Clinton Caldwell Boone (9 May 1872 –1939) was an African-American Baptist minister, physician, dentist, and medical missionary who served in the Congo Free State and Liberia. The son of Rev. Lemuel Washington Boone and Charlotte (Chavis) Boone of Hertford County, North Carolina, he played an important role in Africa as a missionary for the Lott Carey Foreign Mission Convention and the American Baptist Missionary Union, now American Baptist International Ministries.

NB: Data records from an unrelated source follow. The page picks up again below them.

(** ** The libraries under the handlers

    pydantic validates the arguments of a model's constructor, and
    Starlette defines [str] of an [HTTPException].  Both are outside this
    repository and both changed between releases; the handlers are
    embedded over any library that keeps a value of the declared type as
    it is. *)

Class Runtime : Type := {
  validate_str : value -> option string;                    (* [str] *)
  validate_int : value -> option Z;                         (* [int] *)
  validate_bool : value -> option bool;                     (* [bool] *)
  validate_dict : value -> option (list (string * value));  (* [Dict[str, Any]] *)
  (* [str(e)] of the [ValidationError] of a model, given the keyword
     arguments of the constructor *)
  validation_error_str : string -> list (string * value) -> string;
  (* [str(e)] of an [HTTPException] *)
  http_exception_str : Z -> string -> string;
  validate_str_VStr : forall s, validate_str (VStr s) = Some s;
  validate_int_VInt : forall n, validate_int (VInt n) = Some n;
  validate_bool_VBool : forall b, validate_bool (VBool b) = Some b;
  validate_dict_VDict : forall d, validate_dict (VDict d) = Some d
}.

(** ** Pydantic models *)

Record InferenceRequest : Type := {
  prompt : string;
  max_tokens : option Z;
  temperature : option float;
  top_p : option float;
  stream : option bool
}.

Record InferenceResponse : Type := {
  response : string;
  model : string;
  created_at : string;
  done : bool;
  total_duration : option Z;
  load_duration : option Z;
  prompt_eval_count : option Z;
  prompt_eval_duration : option Z;
  eval_count : option Z;
  eval_duration : option Z
}.

Record ModelInfo : Type := {
  name : string;
  size : Z;
  digest : string;
  details : list (string * value)
}.

Record HealthResponse : Type := {
  status : string;
  message : string;
  ollama_status : string;
  available_models : list string
}.

Section Gateway.

Variable ollama : backend.
Context {runtime : Runtime}.

(** [str(e)]. *)
Definition str (e : exn) : string :=
  match e with
  | HTTPException code detail => http_exception_str code detail
  | TimeoutException msg => msg
  | Exception msg => msg
  end.

(** [Optional[int]]. *)
Definition validate_optional_int (v : value) : option (option Z) :=
  match v with
  | VNone => Some None
  | _ => option_map Some (validate_int v)
  end.

(** [List[str]]. *)
Fixpoint validate_list_str (l : list value) : option (list string) :=
  match l with
  | [] => Some []
  | v :: rest =>
      match validate_str v, validate_list_str rest with
      | Some s, Some ss => Some (s :: ss)
      | _, _ => None
      end
  end.

(** The constructors of the response models: every argument is validated
    against the declared type of its field, and a [ValidationError] is
    raised when one of them is refused. *)

Definition new_InferenceResponse
    (response model created_at done total_duration load_duration
     prompt_eval_count prompt_eval_duration eval_count eval_duration : value)
    : M InferenceResponse :=
  match validate_str response, validate_str model, validate_str created_at,
        validate_bool done,
        validate_optional_int total_duration, validate_optional_int load_duration,
        validate_optional_int prompt_eval_count,
        validate_optional_int prompt_eval_duration,
        validate_optional_int eval_count, validate_optional_int eval_duration
  with
  | Some r, Some m, Some c, Some d, Some td, Some ld, Some pc, Some pd, Some ec, Some ed =>
      ret {| response := r; model := m; created_at := c; done := d;
             total_duration := td; load_duration := ld;
             prompt_eval_count := pc; prompt_eval_duration := pd;
             eval_count := ec; eval_duration := ed |}
  | _, _, _, _, _, _, _, _, _, _ =>
      raise (Exception (validation_error_str "InferenceResponse"
        [("response", response); ("model", model); ("created_at", created_at);
         ("done", done); ("total_duration", total_duration);
         ("load_duration", load_duration);
         ("prompt_eval_count", prompt_eval_count);
         ("prompt_eval_duration", prompt_eval_duration);
         ("eval_count", eval_count); ("eval_duration", eval_duration)]))
  end.

Definition new_ModelInfo (name size digest details : value) : M ModelInfo :=
  match validate_str name, validate_int size, validate_str digest,
        validate_dict details
  with
  | Some n, Some sz, Some dg, Some dt =>
      ret {| name := n; size := sz; digest := dg; details := dt |}
  | _, _, _, _ =>
      raise (Exception (validation_error_str "ModelInfo"
        [("name", name); ("size", size); ("digest", digest); ("details", details)]))
  end.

He married shortly before traveling to the Congo in 1901 as a missionary. His first wife and their infant child died there. After Boone returned to the United States in 1906 and studied to earn his medical degree, he was assigned to Liberia as a medical missionary. While on furlough in the US in 1919, the widower married again. He and his second wife traveled in 1920 to serve in Monrovia, Liberia, and their two children were born there. The family returned to the US permanently in 1926, settling in Richmond, Virginia. Both his namesake son and grandson, also named Clinton C. Boone, became ministers, carrying the family's religious calling into the fourth generation.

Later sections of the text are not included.